CHERISH (Climate, Heritage and Environments of Reefs, Islands, and Headlands)
“CHERISH is a truly cross-disciplinary project. It aims to raise awareness and understanding of the past, present and near-future impacts of climate change, storminess, and extreme weather events on the rich cultural heritage of the Irish and Welsh regional seas and coast. We will be employing innovative techniques to study some of the most iconic coastal locations in Ireland and Wales.
The four main aims of CHERISH are to:
- Target data and knowledge gaps to raise awareness of heritage in these remote coastal locations.
- Discover, assess, map and monitor heritage on land and beneath the sea and establish new baseline data and recording standards.
- Link land and sea.
- Reconstruct past environments and weather history.
CHERISH will work with communities and will widely disseminate the results and best practice for future climate change adaptation.”
“The main objective of CHERISH is to increase capacity and knowledge of climate change adaptation for the Irish Sea and Coastal communities. This will be achieved through the nine CHERISH Initiatives (CI).”
“Over the 5 years of investment the project will deliver the following 8 Ultimate Changes:
1 A stimulus for encouraging local tourism and growth in the Blue economy. CHERISH will provide new coastal heritage information and innovative products, enabling enhanced cultural tourism for the study sites and raised awareness of the historic environment in selected communities.
2 Improved evidence base for statutory protection, decision-making and adaptation strategies, informing protection for historic environment assets from climate change at all levels, from local communities through to Government.

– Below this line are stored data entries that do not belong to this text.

(** [_save_breach]: the loaded row when it is this breach, else a new one. *)
Definition save_breach (rule_id : N) (record : BreachState) (existing : option BreachRow) (breaches : gmap N BreachRow)
    : result (gmap N BreachRow) :=
  _ <- check_measurement (br_worst_measurement record) ;;
  _ <- check_measurement (br_last_measurement record) ;;
  let owner := match existing with
               | Some row => if (br_id (bh_columns row) =? br_id record)%N then bh_rule_id row else rule_id
               | None => rule_id
               end in
  put_breach {| bh_rule_id := owner; bh_columns := stored_breach record |} breaches.

(** [output.resolved if output.resolved is not None else output.breach] *)
Definition record_of (o : FoldOutput) : option BreachState := coalesce (fo_resolved o) (fo_breach o).

(** The breach rows of one rule after the tick. *)
Definition persist_breach (breaches : gmap N BreachRow) (x : Loaded * FoldOutput) : result (gmap N BreachRow) :=
  match record_of x.2 with Some record => save_breach (lo_id x.1) record (lo_breach x.1) breaches | None => Ok breaches end.

Definition write_watermark (now : datetime) (watermarks : gmap string KindWatermark) (x : CustomRuleSubjectKind * KindPlan)
    : gmap string KindWatermark :=
  match kp_write_through x.2 with
  | None => watermarks
  | Some through => <[CustomRuleSubjectKind_value x.1 := {| kw_evaluated_through := through; kw_updated_at := now |}]> watermarks
  end.
(* ===== verification/RuleEngineTheorems.v ===== *)
(** * The custom-rule engine: theorems

    What a bulk call of the alert service leaves active, the shape of what a fold gives back, and on
    them what a whole tick does: the alerts, the rules and their breaches, the watermarks; and what
    the rate of a class is made of. The examples run three ticks of one rule. *)

From S2P Require Import Prelude PyStr PyFloat PyTime PyJson Enums HistoryState RuleCatalog CustomRules CustomRuleTheorems Seasonal AlertService AlertFacts AlertTheorems RuleLoaders RuleEngine.

(** ** Which conditions are active after a bulk call *)

Section Active.
Context (clock : nat → datetime).

Definition no_race : nat → list Alert → list Alert := λ _ rows, rows.

(** The condition has an active alert. *)
Definition is_active (rows : list Alert) (fp : string) : Prop := is_Some (find_active rows fp).

#[export] Instance is_active_dec rows fp : Decision (is_active rows fp).
Proof. unfold is_active. apply _. Defined.

(** What the passes of a bulk call keep: the map is the lookup, under the index, and an input with
    a result has an active alert. *)
Record bulk_inv (fps : gset string) (items : list (nat * AlertInput)) (b : Bulk) : Prop := {
  bi_index : index_ok (as_rows (bk_session b));
  bi_tracks : tracks (bk_active b) (as_rows (bk_session b)) fps;
  bi_done : ∀ n data, (n, data) ∈ items → is_Some (bk_results b !! n) → is_active (as_rows (bk_session b)) (in_fingerprint data) }.

Lemma find_active_refresh now data i rows fp : find_active (alter (refresh_alert now data) i rows) fp = find_active rows fp.
Proof. by apply find_active_alter. Qed.
(** [_as_float]: a bool is an [int] in Python. *)
Definition as_float (x : option json) : result (option float) :=
  match x with
  | Some (JFloat f) => Ok (Some f)
  | Some (JInt n) => f <- float_of_int n ;; Ok (Some f)
  | Some (JBool b) => Ok (Some (if b then f1 else f0))
  | _ => Ok None
  end.

(** [_as_int]. *)
Definition as_int (x : option json) : result (option Z) :=
  match x with
  | Some (JFloat f) => n <- ftrunc f ;; Ok (Some n)
  | Some (JInt n) => Ok (Some n)
  | Some (JBool b) => Ok (Some (if b then 1 else 0))
  | _ => Ok None
  end.

Definition is_worse (i : Incident) (observed : float) : bool :=
  match ic_observed_value i with
  | None => true
  | Some current =>
      if decide (ic_anomaly_type i = AT_VOLUME_SPIKE) then flt current observed else flt observed current
  end.

Definition EXPLAINABLE_TYPES : list AnomalyType := [AT_VOLUME_SPIKE; AT_VOLUME_DROP].

(** [seasonal.in_maintenance], at a bucket's start. *)
Definition source_in_maintenance (so : Source) (when : datetime) : result bool :=
  if negb (so_maintenance_mode so) then Ok false
  else match so_maintenance_until so with
       | None => Ok true
       | Some until => dt_le when until
       end.

Section Engine.
Context (clock : nat → datetime) (fingerprint : AnomalyType → string).
Context (settings : EngineSettings) (so : Source).

(** [self._clock()]; the alert service reads the same clock. *)
Definition engine_now (w : World) : datetime := now_of clock (w_alerts w).
Definition engine_ticked (w : World) : World := with_alerts (ticked (w_alerts w)) w.

Definition active_anomaly (w : World) (d : DetectorState) : option nat :=
  match ds_active_anomaly_id d with
  | None => None
  | Some id => if decide (is_Some (w_incidents w !! id)) then Some id else None
  end.

Definition create_incident (m : Metric) (e : AnomalyEvidence) (in_maintenance : bool) (w : World)
    : result (nat * World) :=
  let facts := ev_extra e in
  ratio <- as_float (dict_get facts "ratio") ;;
  z <- as_float (dict_get facts "robust_z") ;;
  delta <- as_float (dict_get facts "absolute_delta_events") ;;
  version <- as_int (dict_get facts "baseline_version") ;;
  let i :=
    {| ic_anomaly_type := ev_anomaly_type e; ic_severity := ev_severity e; ic_state := AS_CANDIDATE;
       ic_detected_at := mt_bucket_start m; ic_resolved_at := None; ic_opened_at := None;
       ic_anomaly_start := Some (mt_bucket_start m); ic_anomaly_end := None;
       ic_observed_value := ev_observed_value e; ic_expected_value := ev_expected_value e;
       ic_deviation_score := ev_deviation_score e; ic_confidence := Some (ev_confidence e);
       ic_deviation_ratio := ratio; ic_robust_z := z; ic_absolute_delta := delta; ic_consecutive_buckets := 1;
       ic_baseline_version := version; ic_policy_version := es_anomaly_policy_version settings;
       ic_evidence_status := ES_NOT_REQUESTED; ic_explanation := Some (ev_reason e); ic_details := to_dict e;
       ic_suppressed := in_maintenance;
       ic_suppression_reason := if in_maintenance then Some "maintenance window" else None |} in
  Ok (length (w_incidents w), with_incidents (w_incidents w ++ [i]) w).

Definition record_transition (id : nat) (from_state to_state : AnomalyState) (m : Metric) (reason : string)
    (e : AnomalyEvidence) (w : World) : World :=
  let mv := {| mv_anomaly_id := id; mv_from_state := from_state; mv_to_state := to_state;
               mv_occurred_at := engine_now w; mv_bucket_start := mt_bucket_start m; mv_reason := reason;
               mv_actor := "anomaly-engine"; mv_observed_value := ev_observed_value e;
               mv_expected_value := ev_expected_value e |} in
  let w := engine_ticked w in
  {| w_incidents := w_incidents w; w_moves := w_moves w ++ [mv]; w_alerts := w_alerts w;
     w_queue := w_queue w; w_report := w_report w |}.

(** [_alert_input]. *)
Definition alert_input (e : AnomalyEvidence) (anomaly_id : option nat) : AlertInput :=
  {| in_fingerprint := fingerprint (ev_anomaly_type e);
     in_title := AnomalyType_value (ev_anomaly_type e) +:+ " on " +:+ so_name so;
     in_severity := ev_severity e; in_source_type := "log_source"; in_source_id := Some (so_id so);
     in_description := Some (ev_reason e); in_evidence := Some (to_dict e);
     in_source_anomaly_ids := Some (match anomaly_id with Some id => [pretty id] | None => [] end);
     in_context := Some ([("log_source", JStr (so_name so));
                          ("owner", match so_owner so with Some o => JStr o | None => JNull end);
                          ("criticality", JStr (so_criticality so))] ++
                         match so_source_class so with Some c => [("source_class", JStr c)] | None => [] end) |}.

(** [evidence.anomaly_type == NO_EVENTS] under a record-only outage policy. *)
Definition record_only (e : AnomalyEvidence) : bool :=
  bool_decide (ev_anomaly_type e = AT_NO_EVENTS) && bool_decide (so_outage_mode so = OM_RECORD_ONLY).

(** The enqueuer's call after a transition. *)
Definition notify (r : AlertResult) (w : World) : World :=
  match ar_transition r with
  | Some t => if es_has_enqueuer settings then enqueue (ar_alert r) t w else w
  | None => w
  end.
Lemma pending_tick_passes metrics wm (s : @Pending W) r s' : in_order metrics → pd_watermark s = Some wm →
  evaluate_pending metrics s = (r, s') →
  ∃ done rest wm', pending_rows metrics wm = done ++ rest ∧ (length done <= max_buckets)%nat ∧
    passed (pd_faults s') (pd_world s) done (pd_world s') ∧
    pd_watermark s' = Some wm' ∧ reached s' = reaches done (reached s) ∧ pending_rows metrics wm' = rest ∧
    (rest = [] ∨ length done = max_buckets ∨ ∃ m rest' e, rest = m :: rest' ∧ judge m (pd_world s') = Err e ∧
       er_skipped_reason (pr_report r) = Some "evaluation failed").
Proof.
  intros Hs Hw H. set (rows := pending_rows metrics wm).
  assert (∃ done rest, take max_buckets rows = done ++ rest ∧ passed (pd_faults s') (pd_world s) done (pd_world s') ∧
    reached s' = reaches done (reached s) ∧
    (rest = [] ∨ ∃ m rest' e, rest = m :: rest' ∧ judge m (pd_world s') = Err e ∧
       er_skipped_reason (pr_report r) = Some "evaluation failed")) as (d & rest & Hd & Hp & Hr & Hstop).
  { destruct (evaluate_pending_from metrics wm s Hw) as (c & [[E Et]|E]); rewrite E in H.
    - injection H as <- <-. exists [], []. split_and!; [done|constructor|done|by left].
    - apply pending_loop_passes in H as (d & rest & Hd & Hp & Hr & Hstop & _). by exists d, rest. }
  assert (rows = d ++ (rest ++ drop max_buckets rows)) as Hrows by (rewrite app_assoc, <- Hd; symmetry; apply take_drop).
  assert (∃ wm', pd_watermark s' = Some wm') as [wm' Hw'].
  { unfold reached, reaches in Hr. rewrite Hw in Hr. destruct (last d), (pd_watermark s'); try discriminate Hr; eauto. }
  exists d, (rest ++ drop max_buckets rows), wm'. split_and!; [done| |done..| |].
  - apply (f_equal length) in Hd. rewrite length_take, length_app in Hd. lia.
  - eapply pending_rows_after; [done..|]. unfold reached in Hr. by rewrite Hw, Hw' in Hr.
  - destruct Hstop as [->|(m & rest' & e & -> & J & Hc)].
    + destruct (decide (length rows <= max_buckets)%nat) as [Hl|Hl]; [left; by rewrite drop_ge|].
      right; left. apply (f_equal length) in Hd. rewrite length_take, app_nil_r in Hd. lia.
    + right; right. by eexists m, _, e.
Qed.

Lemma reached_grows metrics wm (s : @Pending W) done rest : pd_watermark s = Some wm →
  pending_rows metrics wm = done ++ rest → ∀ k k', reached s = Some k → reaches done (reached s) = Some k' → k <= k'.
Proof.
  unfold reached, reaches. intros -> Hp k k' [= <-]. destruct (last done) as [m|] eqn:E; [|intros [= <-]; lia].
  intros [= <-]. assert (m ∈ pending_rows metrics wm) as [[Hm _] _]%list_elem_of_filter; [|lia].
  rewrite Hp. apply elem_of_app. left. by apply last_Some_elem_of.
Qed.

(** ** Ticks that can record a failure *)

Lemma rows_ok_resolve at_ faults : rows_ok faults → rows_ok (resolve at_ faults).
Proof.
  intros H k f. unfold resolve. rewrite lookup_fmap. intros (g & Hg%H & ->)%fmap_Some.
  unfold close_resolved. by destruct (is_open g).
Qed.

Lemma rows_ok_clear (s : @Pending W) : rows_ok (pd_faults s) → rows_ok (pd_faults (clear_failure s)).
Proof.
  intros H. unfold EnginePending.clear_failure. destruct (match pd_open s with Some _ => _ | None => _ end); cbn; [|done].
  by apply rows_ok_resolve.
Qed.

Lemma rows_ok_record m cls at_ faults : rows_ok faults → rows_ok (record_attempt m cls at_ faults).2.
Proof.
  intros H k f. cbn. destruct (decide (bucket_key m = k)) as [<-|E].
  - rewrite lookup_insert_eq. intros [= <-]. destruct (faults !! bucket_key m) eqn:E; cbn; [apply H in E; lia|lia].
  - rewrite lookup_insert_ne by done. apply H.
Qed.

Lemma rows_ok_give_up m at_ faults : rows_ok faults → rows_ok (give_up_bucket m at_ faults).
Proof.
  intros H k f. unfold give_up_bucket. destruct (decide (bucket_key m = k)) as [<-|E].
  - rewrite lookup_alter_eq. intros (g & Hg%H & ->)%fmap_Some. done.
  - rewrite lookup_alter_ne by done. apply H.
Qed.

Context (Hcommits : ∀ n, bookkeeping n = BK_COMMITS) (Hmax : 1 <= max_attempts).

Lemma record_failure_commits m e (s : @Pending W) b s' : rows_ok (pd_faults s) → record_failure m e s = (b, s') →
  rows_ok (pd_faults s') ∧ attempts_of (pd_faults s') (bucket_key m) = attempts_of (pd_faults s) (bucket_key m) + 1 ∧
  b = bool_decide (max_attempts <= attempts_of (pd_faults s) (bucket_key m) + 1) ∧
  pd_watermark s' = pd_watermark s ∧ pd_open s' = Some (negb b) ∧
  (∀ k, k ≠ bucket_key m → pd_faults s' !! k = pd_faults s !! k).
Proof.
  intros Hok. unfold EnginePending.record_failure. rewrite Hcommits.
  pose proof (rows_ok_record m (exn_class e) (clock (pd_readings s)) _ Hok) as Hok'.
  pose proof (attempts_nonneg _ (bucket_key m) Hok) as Hn.
  destruct (record_attempt _ _ _ _) as [n faults] eqn:E. apply record_attempt_row in E as (-> & Hatt & Hother & _).
  unfold next_attempt, raise_if. destruct (Z.ltb_spec (attempts_of (pd_faults s) (bucket_key m) + 1) 1); [lia|].
  destruct (Z.ltb_spec max_attempts 1); [lia|]. cbn [res_bind].
  destruct (Z.leb_spec max_attempts (attempts_of (pd_faults s) (bucket_key m) + 1)) as [Hc|Hc]; cbn;
    intros [= <- <-]; cbn [pd_faults pd_watermark pd_open negb].
  - rewrite bool_decide_eq_true_2 by done. split_and!; [by apply rows_ok_give_up|by rewrite attempts_give_up|done..|].
    intros k Hk. unfold give_up_bucket. rewrite lookup_alter_ne by done. by apply Hother.
  - rewrite bool_decide_eq_false_2 by lia. by split_and!.
Qed.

3 Increased knowledge and awareness of heritage assets on the previously understudied remote reefs, islands and headlands across the Irish Sea, evidenced through-newly created and enhanced Historic Environment Records, field intervention with scientific dating and analysis, programmes of citizen science and outreach activities (including walks, talks, training days, workshops and excavation) and new informative resources that will be disseminated.
4 New, detailed, multi-proxy palaeoenvironmental records from selected locations following an initial survey of existing data and assessment of potential sites. Multi-proxy datasets will be made publicly available and information disseminated through a combination of academic papers, reports and outreach activities. Information on historical weather extremes will be incorporated into an existing database being developed as part of current Arts Heritage Research Council funded research.
5 Provision of open-access, accurate and high resolution baseline geomatic data, which enables the enhanced modelling and evaluation of risk to cultural heritage sites
and landscapes with respect to coastal erosion, flooding and additional environmental pressures. This will include inshore seabed mapping consistent with and joined up to the onshore terrestrial mapping coverage. Data produced will address knowledge gaps which exist across the study area, and will be provided free online via a dedicated web portal and also via existing national and EU sites/portals.
6 New joint-nation best practice guidance for standardising the recording and monitoring of the impact of climate change on terrestrial and marine heritage assets to inform agencies, statutory bodies and Government and inform adaptive strategies.
7 Innovative data capture, modelling and visualisation products, to raise knowledge and awareness of the historic environment and climate change to include integration of project data within open access shared spatial data infrastructure (SDI) to enable full reuse of all datasets across and beyond the operation across Europe including via the EU Climate-ADAPT Platform.
8 Identification of “at risk” cultural heritage sites within the research area and the production of mitigation and conservation guidance plans for their future management and protection.”